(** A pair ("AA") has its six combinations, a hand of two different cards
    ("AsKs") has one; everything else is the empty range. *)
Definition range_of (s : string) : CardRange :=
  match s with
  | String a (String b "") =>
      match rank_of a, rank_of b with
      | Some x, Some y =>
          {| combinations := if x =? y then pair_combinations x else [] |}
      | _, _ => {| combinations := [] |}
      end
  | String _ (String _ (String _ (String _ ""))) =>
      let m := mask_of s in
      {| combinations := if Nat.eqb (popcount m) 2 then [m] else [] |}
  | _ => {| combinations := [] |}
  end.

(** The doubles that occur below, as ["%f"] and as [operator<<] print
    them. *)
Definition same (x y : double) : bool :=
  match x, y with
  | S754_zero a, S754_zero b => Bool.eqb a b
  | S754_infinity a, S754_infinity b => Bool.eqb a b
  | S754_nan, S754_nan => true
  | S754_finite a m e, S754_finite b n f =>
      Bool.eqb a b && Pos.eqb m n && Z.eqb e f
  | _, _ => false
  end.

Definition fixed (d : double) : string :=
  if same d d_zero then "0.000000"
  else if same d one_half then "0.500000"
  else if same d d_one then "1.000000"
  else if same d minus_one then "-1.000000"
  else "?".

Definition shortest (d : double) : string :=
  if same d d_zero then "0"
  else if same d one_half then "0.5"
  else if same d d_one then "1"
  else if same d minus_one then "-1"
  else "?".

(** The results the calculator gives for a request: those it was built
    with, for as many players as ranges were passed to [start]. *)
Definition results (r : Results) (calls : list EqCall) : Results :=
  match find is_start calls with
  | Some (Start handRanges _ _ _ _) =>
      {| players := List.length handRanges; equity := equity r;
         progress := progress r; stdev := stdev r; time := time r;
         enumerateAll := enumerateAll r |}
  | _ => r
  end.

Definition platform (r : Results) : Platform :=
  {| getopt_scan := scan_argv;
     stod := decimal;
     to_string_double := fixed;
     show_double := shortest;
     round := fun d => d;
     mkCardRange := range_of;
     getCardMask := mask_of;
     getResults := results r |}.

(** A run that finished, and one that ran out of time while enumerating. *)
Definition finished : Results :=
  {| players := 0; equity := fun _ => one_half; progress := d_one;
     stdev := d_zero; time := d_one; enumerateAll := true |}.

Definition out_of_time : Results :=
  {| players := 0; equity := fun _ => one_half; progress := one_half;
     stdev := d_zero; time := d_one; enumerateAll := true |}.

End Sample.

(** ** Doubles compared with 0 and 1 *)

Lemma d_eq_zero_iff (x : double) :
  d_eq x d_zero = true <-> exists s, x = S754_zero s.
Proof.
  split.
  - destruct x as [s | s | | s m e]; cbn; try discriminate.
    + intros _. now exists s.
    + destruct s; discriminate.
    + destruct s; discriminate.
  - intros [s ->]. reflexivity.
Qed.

....

**Exercise instructions:**
Only the lines containing "then" are needed; copy each of them from the data.

**Response area:**
          {| combinations := if x =? y then pair_combinations x else [] |}
      {| combinations := if Nat.eqb (popcount m) 2 then [m] else [] |}
  if same d d_zero then "0.000000"
  else if same d one_half then "0.500000"
  else if same d d_one then "1.000000"
  else if same d minus_one then "-1.000000"
  if same d d_zero then "0"
  else if same d one_half then "0.5"
  else if same d d_one then "1"
  else if same d minus_one then "-1"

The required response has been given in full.